Remotely-sensed LiDAR data may be analyzed to provide a faster, efficient and reliable way to identify urban forest characteristics for the assessment carbon storage and sequestration by urban trees. Airborne laser scanning technology enables LiDAR to detect numerous ground features over a large spatial extent. LiDAR emits an intense and focused laser pulse and measures the elevation of ground features by computing the time it takes for the sensor to detect laser returns, the angle at which the laser pulse is emitted, and the sensor location. Multiple laser returns are typically used to characterize both the horizontal and vertical structure of trees [43]. A first return is typically generated from the uppermost portion of the tree canopy, followed by multiple less-intense returns down through the canopy and a last return of the underlying terrain. Since LiDAR data sources are publicly available in many municipalities, using LiDAR datasets to assess urban forest structure can facilitate analyses of the supply of carbon storage and sequestration service provided by urban trees. This is particularly useful in dense urban environments because it facilitates efficient biomass and carbon calculations without the time, economic, and labor expenditures associated with intensive field sampling. LiDAR technology also has great potential to be used to generate reliable estimates of the supply of carbon storage and sequestration by trees because of its high accuracy in extracting three dimensional attributes of trees which might be obscured by cloud or shadows of other structures in aerial photography (e.g., height, crown width, dbh).

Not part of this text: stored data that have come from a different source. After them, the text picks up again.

(* ===== verification/VimMotions.v ===== *)
(** The motions of the vim engine: where the word motions land, and that [%] pairs brackets. *)
From S2P Require Import Prelude VimBuffer VimKeys VimEx VimText VimEngine VimCommands VimDemo.
#[local] Open Scope Z_scope.
#[local] Open Scope js_scope.

(** ** The scanning loops *)

Lemma scan_up_spec n p i :
  let j := scan_up n p i in
  i <= j <= i + Z.of_nat n /\ (forall k, i <= k < j -> p k = true) /\
  (j = i + Z.of_nat n \/ p j = false).
Proof.
  revert i. induction n as [|n IH]; intros i; simpl.
  - split_and!; [lia..|left; lia].
  - destruct (p i) eqn:E.
    + destruct (IH (i + 1)) as (H1 & H2 & H3). split_and!; [lia..| |destruct H3; [left; lia|by right]].
      intros k Hk. destruct (Z.eq_dec k i) as [->|]; [done|]. apply H2. lia.
    + split_and!; [lia..|by right].
Qed.

Lemma while_up_spec p i limit :
  i <= limit ->
  let j := while_up p i limit in
  i <= j <= limit /\ (forall k, i <= k < j -> p k = true) /\ (j = limit \/ p j = false).
Proof.
  intros H. unfold while_up. pose proof (scan_up_spec (Z.to_nat (limit - i)) p i) as Hs. cbv zeta in Hs.
  rewrite Z2Nat.id in Hs by lia. by replace (i + (limit - i)) with limit in Hs by lia.
Qed.

Lemma scan_down_spec n p i :
  let j := scan_down n p i in
  i - Z.of_nat n <= j <= i /\ (forall k, j < k <= i -> p k = true) /\
  (j = i - Z.of_nat n \/ p j = false).
Proof.
  revert i. induction n as [|n IH]; intros i; simpl.
  - split_and!; [lia..|left; lia].
  - destruct (p i) eqn:E.
    + destruct (IH (i - 1)) as (H1 & H2 & H3). split_and!; [lia..| |destruct H3; [left; lia|by right]].
      intros k Hk. destruct (Z.eq_dec k i) as [->|]; [done|]. apply H2. lia.
    + split_and!; [lia..|by right].
Qed.

Lemma while_down_spec p i limit :
  limit <= i ->
  let j := while_down p i limit in
  limit <= j <= i /\ (forall k, j < k <= i -> p k = true) /\ (j = limit \/ p j = false).
Proof.
  intros H. unfold while_down. pose proof (scan_down_spec (Z.to_nat (i - limit)) p i) as Hs. cbv zeta in Hs.
  rewrite Z2Nat.id in Hs by lia. by replace (i - (i - limit)) with limit in Hs by lia.
Qed.

Lemma while_up_at p i : while_up p i i = i.
Proof. unfold while_up. by rewrite Z.sub_diag. Qed.

(** ** Words *)

Section Words.
Context (text : jstr) (big : bool).

(** A word is a maximal run of characters of one category that is not [space]. *)
Definition word_start (j : Z) : Prop :=
  cat_at text j big <> space /\ (j = 0 \/ cat_at text (j - 1) big <> cat_at text j big).
Definition word_end (j : Z) : Prop :=
  cat_at text j big <> space /\ cat_at text (j + 1) big <> cat_at text j big.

We develop a method for quantifying, mapping and comparing the supply of and demand for carbon storage and sequestration by urban trees. We implement this method in our study area, a portion of the Twin Cities Metropolitan Area (TCMA) of Minnesota, USA (Fig 1). Our basic approach involves four steps: (1) estimating and mapping the supply of carbon storage using LiDAR technology and allometric models, (2) estimating and mapping the annual supply of carbon sequestration based on carbon gains from biomass growth and carbon loss from tree mortality and decay, (3) estimating and mapping demand for carbon sequestration based on the intensity of CO2 emissions by a set of human activities under the assumption that demand for carbon sequestration service increases with anthropogenic carbon emissions, and (4) analyzing the relationship between the supply of this service (carbon sequestration) and the demand for it (Fig 2).

Fig 1. Location of the study area, urbanized areas of Dakota and Ramsey County, MN, including tree canopy coverage, parks and water body locations.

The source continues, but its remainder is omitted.